Notes from a single evening where my mobile workflow got rewritten.

A day ago I wrote about Mobile Hacking, Without Leaving the CLI. This is the direct sequel.

I downloaded Wispr Flow on Android last week after seeing their Android launch push and trial messaging, and it has significantly changed how I operate from mobile.

It is dramatically easier to walk and talk than stare at a screen and type. I can speak ideas into my phone and bring them to life quickly.

As soon as I discovered the productivity benefits, it occurred to me that the trial may soon end. I may find myself paying for Wispr Flow as a service, and with all of the other AI tooling subscriptions I already have, stacking subscriptions like that is not sustainable.

If this becomes a core mode of operation, I cannot rely on early-access terms I don’t control.

Why I Can’t Live Without This Workflow

Wispr Flow changed my day-to-day loop immediately.

Walking around, speaking into my phone, and turning ideas into running changes without typing felt like cheating. My velocity jumped in a way that honestly felt absurd.

At that point, I knew I needed a self-hosted fallback I fully own.

I’m already paying for enough AI tooling. I didn’t want another subscription for a capability I can run myself with open speech models and my own hardware.

Most of my development already routes through my Mac anyway, so building this on top of my existing stack was the obvious move.

Why Self-Hosted Matters For Privacy

Self-hosting is also a security and privacy decision.

Keeping transcription inside my own device boundary matters: voice notes and transcripts are sensitive, and I do not want them sitting on third-party servers by default.

As I use voice for more of my day-to-day workflow, local control becomes more important, not less.

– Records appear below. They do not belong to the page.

Lemma length_segment ls cs : cuts cs → (length ls + length (close cs) ≤ length ((ls ≫= item_line) ++ tail_data cs))%nat.
Proof.
  intros Hcs. induction ls as [|i ls IH].
  - assert (length (close cs) = length (item_data <$> close cs)) as -> by by rewrite length_fmap.
    rewrite (close_data cs Hcs). simpl. destruct (tail_data cs); simpl; lia.
  - rewrite bind_cons. unfold item_line at 1. rewrite !length_app in *. simpl. lia.
Qed.

Lemma recover_file_lines coins lg name ls cs st m :
  lg !! name = Some ((ls ≫= item_line) ++ tail_data cs) → cuts cs → Forall recoverable (ls ++ close cs) →
  is_service (rc_mem st) m → 0 ≤ rc_max st →
  let l := ls ++ close cs in
  ∃ mem, recover_file coins lg st name =
      Some (mkRecovery mem (rc_puts st + length (wholes l)) (rc_count st + Z.of_nat (length (wholes l)))
              (rc_skipped st + Z.of_nat (broken_count l)) (max_sequence (wholes l) (rc_max st))) ∧
    is_service mem (replayed (wholes l) m).
Proof.
  intros Hlg Hcs Hall Hm Hmax l. pose proof Hall as [Hls Hcl]%Forall_app. fold l in Hall.
  unfold recover_file, recoverFromFile. rewrite Hlg. cbn [default from_option id].
  rewrite (scan_segment ls cs _ Hls Hcs Hcl); [|eapply length_segment; exact Hcs]. fold l.
  destruct (recover_items coins l (mkRecovery (rc_mem st) (rc_puts st) 0 0 0) m Hall Hm) as (mem & Hf & Hmem).
  rewrite Hf. exists mem. split; [|done]. cbn [mbind option_bind rc_mem rc_puts rc_count rc_skipped rc_max].
  f_equal. f_equal; try lia.
  rewrite <-(Z.max_l (rc_max st) 0) at 3 by lia. rewrite max_sequence_max.
  destruct (Z.ltb_spec (rc_max st) (max_sequence (wholes l) 0)); lia.
Qed.
End replay.

(** ** Segments *)

Section segments.
Context `{Codec CommitLogEntry} `{!CutCodec CommitLogEntry}.
Implicit Types (e : CommitLogEntry) (ls : list item) (w : written) (fs : list (string * written)).

Definition segment_data w : list byte := (w.1 ≫= item_line) ++ tail_data w.2.
Definition segment_ok w : Prop := Forall item_ok w.1 ∧ cuts w.2.

Definition items_of fs : list item := mjoin (lines_of <$> fs.*2).

(** The directory holds exactly the segments [fs], oldest first. *)
Record log_is fs (lg : gmap string (list byte)) : Prop := {
  li_sorted : StronglySorted str_lt fs.*1;
  li_names : Forall (λ name, is_segment name = true) fs.*1;
  li_ok : Forall segment_ok fs.*2;
  li_map : lg = list_to_map (prod_map id segment_data <$> fs);
}.

Lemma prod_map_fst fs : (prod_map id segment_data <$> fs).*1 = fs.*1.
Proof. rewrite <-list_fmap_compose. by apply list_fmap_ext. Qed.

Lemma log_is_lookup fs lg name w : log_is fs lg → (name, w) ∈ fs → lg !! name = Some (segment_data w).
Proof.
  intros [Hs _ _ ->] Hin. apply elem_of_list_to_map_1.
  - rewrite prod_map_fst. by apply sorted_keys_NoDup.
  - apply (list_elem_of_fmap_2 (prod_map id segment_data) _ _ Hin).
Qed.

Lemma items_of_snoc fs name w : items_of (fs ++ [(name, w)]) = items_of fs ++ lines_of w.
Proof. unfold items_of. rewrite !fmap_app, join_app. simpl. by rewrite app_nil_r. Qed.

Lemma items_of_ok fs lg : log_is fs lg → Forall item_ok (items_of fs).
Proof.
  intros [_ _ Hok _]. unfold items_of. induction Hok as [|w ws [Hl Hc] _ IH]; [constructor|].
  rewrite fmap_cons. simpl. apply Forall_app. split; [|done]. apply Forall_app. split; [done|by apply close_ok].
Qed.

Lemma sorted_str_unique (l1 l2 : list string) :
  StronglySorted str_lt l1 → Sorted String.le l2 → l1 ≡ₚ l2 → l2 = l1.
Proof.
  intros H1 H2 Hp. symmetry. apply (Sorted_unique String.le); [|done|done].
  apply StronglySorted_Sorted. clear -H1. induction H1 as [|x l _ IH Hall]; constructor; [done|].
  eapply Forall_impl; [exact Hall|]. by intros ? [? _].
Qed.

Lemma segment_files_spec fs lg : log_is fs lg → segment_files lg = fs.*1.
Proof.
  intros [Hs Hn _ Hm]. apply sorted_str_unique; [done|apply Sorted_merge_sort; apply _|].
  unfold segment_files. rewrite merge_sort_Permutation.
  assert ((map_to_list lg).*1 ≡ₚ fs.*1) as Hp.
  { subst lg. rewrite map_to_list_to_map; rewrite prod_map_fst; [done|]. by apply sorted_keys_NoDup. }
  rewrite Hp. by rewrite filter_all.
Qed.

Lemma recover_segments coins fs lg st m :
  log_is fs lg → Forall recoverable (items_of fs) → is_service (rc_mem st) m → 0 ≤ rc_max st →
  let l := items_of fs in
  ∃ mem, foldM (recover_file coins lg) st fs.*1 =
      Some (mkRecovery mem (rc_puts st + length (wholes l)) (rc_count st + Z.of_nat (length (wholes l)))
              (rc_skipped st + Z.of_nat (broken_count l)) (max_sequence (wholes l) (rc_max st))) ∧
    is_service mem (replayed (wholes l) m).
Proof.
  intros Hli. assert (∀ name w, (name, w) ∈ fs → lg !! name = Some (segment_data w)) as Hlk.
  { intros name w. by apply log_is_lookup. }
  pose proof (li_ok _ _ Hli) as Hok.
  clear Hli. revert st m. induction fs as [|[name [ls cs]] fs IH]; intros st m Hall Hm Hmax.
  { exists (rc_mem st). simpl. split; [|done]. destruct st. simpl. by rewrite Nat.add_0_r, !Z.add_0_r. }
  change (items_of ((name, (ls, cs)) :: fs)) with ((ls ++ close cs) ++ items_of fs) in *.
  rewrite !fmap_cons in Hok. apply Forall_cons in Hok as [[_ Hcs] Hok]. cbn [fst snd] in Hcs.
  apply Forall_app in Hall as [Hls Hall]. rewrite fmap_cons. cbn [foldM fst].
  destruct (recover_file_lines coins lg name ls cs st m) as (mem & -> & Hmem); [apply (Hlk name (ls, cs)); left|done..|].
  cbn [mbind option_bind].
  match goal with |- context [foldM _ ?st1 _] =>
    destruct (IH ltac:(intros; apply Hlk; by right) Hok st1 _ Hall Hmem) as (mem' & -> & Hmem') end.
  { cbn [rc_max]. rewrite <-(Z.max_l (rc_max st) 0), max_sequence_max by lia. lia. }
  exists mem'. cbn [rc_puts rc_count rc_skipped rc_max]. rewrite !wholes_app, !broken_count_app, !length_app. split.
  - f_equal. f_equal; [lia|lia|lia|]. unfold max_sequence. by rewrite !foldl_app.
  - unfold replayed in *. by rewrite !wholes_app, !foldl_app in *.
Qed.

Lemma is_segment_name id : is_segment (segment_name id) = true.
Proof.
  unfold is_segment, segment_name. apply bool_decide_eq_true_2. rewrite !bytes_app, !length_app.
  split_and!; [done|simpl; lia|]. rewrite (assoc (++)), drop_app_length'; [done|].
  rewrite length_app. simpl. lia.
Qed.

(** The file the log writes to, also after it was closed. *)
Definition handle_name (h : handle) : option string :=
  match h with NoFile => None | Open name | Closed name => Some name end.

(** The state of a log: the current segment is the newest one, and the next
    one will not sort before it. *)
Definition log_inv (s : CommitLogService) w (t : Z) : Prop :=
  ∃ fs i ls, handle_name (currentFile s) = Some (segment_name i) ∧
    unix_time i ∧ unix_time (segmentID s) ∧ unix_time t ∧ i ≤ segmentID s ≤ t ∧
    log_is (fs ++ [(segment_name i, (ls, w.2))]) (log s) ∧ w.1 = items_of fs ++ ls.

(** A segment later than every other is appended empty. *)
Lemma open_append_new fs lg name :
  log_is fs lg → is_segment name = true → Forall (λ n, str_lt n name) fs.*1 →
  log_is (fs ++ [(name, ([], []))]) (open_append name lg).
Proof.
  intros [Hs Hn Ht ->] Hname Hlt.
  assert (name ∉ (prod_map id segment_data <$> fs).*1) as Hni.
  { rewrite prod_map_fst. intros Hin. rewrite Forall_forall in Hlt. by destruct (Hlt name Hin). }
  unfold open_append. rewrite not_elem_of_list_to_map_1 by done. split.
  - rewrite fmap_app. apply StronglySorted_app_2; [|done|repeat constructor].
    intros n n' Hn' ->%list_elem_of_singleton. rewrite Forall_forall in Hlt. by apply Hlt.
  - rewrite fmap_app. apply Forall_app. split; [done|by repeat constructor].
  - rewrite fmap_app. apply Forall_app. split; [done|]. repeat constructor.
  - rewrite fmap_app. cbn [fmap list_fmap prod_map]. by rewrite list_to_map_snoc.
Qed.

(** The contents of the last segment are replaced. *)
Lemma log_is_last fs lg name w w' :
  log_is (fs ++ [(name, w)]) lg → segment_ok w' →
  log_is (fs ++ [(name, w')]) (<[name := segment_data w']> lg).
Proof.
  intros [Hs Hn Ht ->] Hp. rewrite fmap_app in Hs, Hn. cbn [fmap list_fmap fst] in Hs, Hn.
  rewrite fmap_app in Ht. apply Forall_app in Ht as [Ht _].
  assert (name ∉ (prod_map id segment_data <$> fs).*1) as Hni.
  { rewrite prod_map_fst. apply sorted_keys_NoDup, NoDup_app in Hs as (_ & Hd & _). intros Hx. apply (Hd _ Hx). by left. }
  split.
  - by rewrite fmap_app.
  - by rewrite fmap_app.
  - rewrite fmap_app. apply Forall_app. split; [done|constructor; [done|constructor]].
  - rewrite !fmap_app. cbn [fmap list_fmap prod_map]. by rewrite !list_to_map_snoc, insert_insert_eq.
Qed.

Lemma log_is_last_ok fs name w lg : log_is (fs ++ [(name, w)]) lg → segment_ok w ∧ lg !! name = Some (segment_data w).
Proof.
  intros Hli. split.
  - pose proof (li_ok _ _ Hli) as Hok. rewrite fmap_app in Hok. apply Forall_app in Hok as [_ Hok]. by apply Forall_cons in Hok as [? _].
  - apply (log_is_lookup _ _ name w Hli). apply elem_of_app. right. by left.
Qed.

(** What an open of the segment [new] does to the current one. *)
Definition reopened (old new : option string) w : written :=
  if decide (old = new) then w else (lines_of w, []).

(** Opening the segment [j] when the newest one is [i]. *)
Lemma log_is_open lg i fs ls cs j :
  unix_time i → unix_time j → i ≤ j →
  log_is (fs ++ [(segment_name i, (ls, cs))]) lg →
  ∃ fs' lsj, log_is (fs' ++ [(segment_name j, (lsj, (reopened (Some (segment_name i)) (Some (segment_name j)) (items_of fs ++ ls, cs)).2))])
      (open_append (segment_name j) lg) ∧
    (reopened (Some (segment_name i)) (Some (segment_name j)) (items_of fs ++ ls, cs)).1 = items_of fs' ++ lsj.
Proof.
  intros Hi Hj Hij Hli. unfold reopened. destruct (decide (i = j)) as [->|Hne].
  - rewrite decide_True by done. exists fs, ls. split; [|done]. unfold open_append.
    by rewrite (proj2 (log_is_last_ok _ _ _ _ Hli)).
  - pose proof (segment_name_lt i j Hi Hj ltac:(lia)) as Hlt.
    rewrite decide_False by (intros Heq%(inj Some); by destruct Hlt).
    exists (fs ++ [(segment_name i, (ls, cs))]), []. cbn [fst snd]. split.
    + apply open_append_new; [done|apply is_segment_name|].
      destruct Hli as [Hs _ _ _]. rewrite fmap_app in *. apply Forall_app. split; [|by apply Forall_singleton].
      apply Forall_forall. intros n Hn. etrans; [|exact Hlt].
      apply (StronglySorted_app_1_elem_of str_lt fs.*1 [segment_name i]); [done|done|by left].
    + rewrite items_of_snoc, app_nil_r. unfold lines_of. cbn [fst snd]. by rewrite <-app_assoc.
Qed.

(** *** Runs *)

Definition appended (out : write_outcome) e (s : CommitLogService) w : written :=
  match currentFile s with
  | Open _ => append_written out (sealed e (u64 (sequenceNumber s + 1))) w
  | _ => w
  end.

(** Runs of the log: created in an empty directory, appended to with any
    outcome of the write, rotated when due, and opened again after a stop, also
    a stop in the middle of a line, which is an append of which some bytes were
    written; [t] is the latest clock reading. *)
Inductive log_run (cfg : CommitLogConfig) : CommitLogService → written → Z → Prop :=
  | run_new now1 now2 s :
      unix_time now1 → unix_time now2 → now1 ≤ now2 →
      NewCommitLogService cfg false now1 now2 ∅ = Ok s → log_run cfg s ([], []) now2
  | run_append s w t out e r s' :
      log_run cfg s w t → Append out e s = (r, s') → log_run cfg s' (appended out e s w) t
  | run_rotate s w t fails now s' :
      log_run cfg s w t → t ≤ now → unix_time now → checkRotation fails now s = s' →
      log_run cfg s' (reopened (handle_name (currentFile s)) (handle_name (currentFile s')) w) now
  | run_reopen s w t now1 now2 s' :
      log_run cfg s w t → t ≤ now1 ≤ now2 → unix_time now2 →
      NewCommitLogService cfg false now1 now2 (log s) = Ok s' →
      log_run cfg s' (reopened (handle_name (currentFile s)) (handle_name (currentFile s')) w) now2
  | run_recover s w t coins mem st s' :
      log_run cfg s w t → Recover coins mem s = Some (st, s') → log_run cfg s' w t.

Lemma append_written_app out e ls ls' cs :
  append_written out e (ls ++ ls', cs) =
    (ls ++ (append_written out e (ls', cs)).1, (append_written out e (ls', cs)).2).
Proof. unfold append_written. destruct out; repeat case_decide; simpl; by rewrite <-?app_assoc. Qed.

Lemma append_segment_ok out e w : segment_ok w → segment_ok (append_written out e w).
Proof.
  intros [Hl Hc]. split; [|by apply append_written_cuts].
  assert (Forall item_ok (w.1 ++ [finish w.2 e])) as Hf.
  { apply Forall_app. split; [done|]. constructor; [by apply finish_ok|constructor]. }
  unfold append_written. destruct out; repeat case_decide; done.
Qed.
(* ===== verification/Storage.v ===== *)
(** * The storage service: [storage-node/internal/service/storage_service.go]

    [Write], [Read], [Delete] and [Repair] over the commit log, the memtable,
    the SSTables, the cache, the disk gate and the streaming manager.  A
    client operation is one step; a flush is two, because other operations run
    between its critical sections.  [None] is an operation that does not
    return (a panic, or the cache's endless loop). *)

From S2P Require Import Prelude GoHash Checksum Bloom Model Codec Json JsonCut Utf8 Errors Validator.
From S2P Require Import SkipList MemTable SSTable SSTableService CommitLog Float64 Cache DiskManager Streaming.
#[local] Open Scope Z_scope.

(** ** Definitions *)

(** What an operation meets outside the program: clock readings (in seconds
    for entries, in nanoseconds for the rest), the skip list's coins, the
    answers of the file system, and whether the worker pool's queue has room. *)
Record env := mkEnv {
  e_unix : Z;
  e_time : Z;
  e_t1 : Z;
  e_t2 : Z;
  e_coins : list bool;
  e_stat : option Statfs;
  e_out : write_outcome;
  e_submit : bool;
  e_nano : Z;
  e_io : option string;
}.
(* ===== verification/Compaction.v ===== *)
(** * Compaction: [storage-node/internal/service/compaction_service.go]

    The scheduler turns full levels into jobs; a job merges its input tables
    with a heap into one output table, registers it at the next level, and
    removes the inputs with their files.  The heap is [container/heap] on the
    merger's slice.  [None] is a run-time panic. *)

From S2P Require Import Prelude GoHash Checksum Bloom Model VectorClock Codec Json Utf8 Validator.
From S2P Require Import SkipList MemTable SSTable SSTableService.
#[local] Open Scope Z_scope.

(** ** Definitions *)

Record CompactionConfig := mkCompactionConfig {
  L0Trigger : Z;
  L0Size : Z;
  L1Size : Z;
  L2Size : Z;
  LevelMultiplier : Z;
}.

Inductive CompactionStatus := CompactionPending | CompactionRunning | CompactionCompleted | CompactionFailed.

Record CompactionJob := mkCompactionJob {
  JobID : string;
  job_Level : Z;
  InputTables : list SSTableMetadata;
  OutputLevel : Z;
  StartedAt : Z;
  job_Status : CompactionStatus;
}.

Record CompactionService := mkCompactionService {
  cs_config : CompactionConfig;
  cs_sstables : SSTableService;
  jobQueue : list CompactionJob;
  bytesCompacted : Z;
  tablesCompacted : Z;
}.

Definition NewCompactionService (cfg : CompactionConfig) (sst : SSTableService) : CompactionService :=
  mkCompactionService cfg sst [] 0 0.

(** The channel has room for 100 jobs; a job that does not fit is dropped. *)
Definition enqueue (job : CompactionJob) (s : CompactionService) : CompactionService :=
  if (length (jobQueue s) <? 100)%nat
  then mkCompactionService (cs_config s) (cs_sstables s) (jobQueue s ++ [job]) (bytesCompacted s) (tablesCompacted s)
  else s.

Definition getLevelThreshold (cfg : CompactionConfig) (level : Z) : Z :=
  if level =? 0 then L0Size cfg
  else if level =? 1 then L1Size cfg
  else if level =? 2 then L2Size cfg
  else
    let multiplier := foldl (λ m _, i64 (m * LevelMultiplier cfg)) 1 (seq 2 (Z.to_nat level - 2)) in
    i64 (L2Size cfg * multiplier).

What I Found About Android Access Terms

As of April 10, 2026, this is what public Wispr Flow sources say:

  • Wispr’s help center has an “Android Launch Promotion: 6-Month Free Pro Trial” article saying new Android signups get 6 months of Pro, applied automatically, no promo code, and no charge unless you subscribe later.
  • Wispr’s pricing page also says Android on Basic is “Unlimited words per week on Android (limited time only)” and that new accounts start with a 14-day Pro trial.

Links:

So yes: there is a real launch-era free access story on Android. But it is still a promotional/business policy, not something I control long-term.

That was enough motivation to build my own path.

The Build: One Evening

I built the core Android client in one evening.

Not from a desk setup. From the gym.

Between sets, while catching my breath, I was speaking instructions into my phone and driving the implementation forward (this is getting out of hand).

Even before I reached home Wi-Fi and installed on my physical phone, most of the app was already in place through an emulator-first test loop.

By the time I did the first real phone install, I was mostly validating behavior, not starting from scratch.

Screenshot

Building a self-hosted Whisper Flow-style Android workflow from mobile

On the left edge is the real Whisper Flow and on the right edge is my clone.

What I Built

Two repos now work together:

The flow is straightforward:

  1. Phone captures speech from a floating bubble.
  2. Audio is sent to my self-hosted server.
  3. Server transcribes.
  4. Text is inserted back into the focused field (or copied to clipboard fallback).

Private-network access via Tailscale makes this usable even when I’m away from local Wi-Fi.

Why This Matters To Me

This wasn’t a weekend novelty project.

It was operational insurance for a workflow that has become central to how I think and build.

And it reinforces a bigger point from the last post:

When your mobile control plane is solid, random in-between minutes become real build time.

That still feels insane.

Closing

I started this as a fallback plan.

It ended up being one of the most practically valuable things I’ve built for my own daily workflow.

If you’re experimenting with voice-first development loops, I highly recommend owning at least one self-hosted path end-to-end.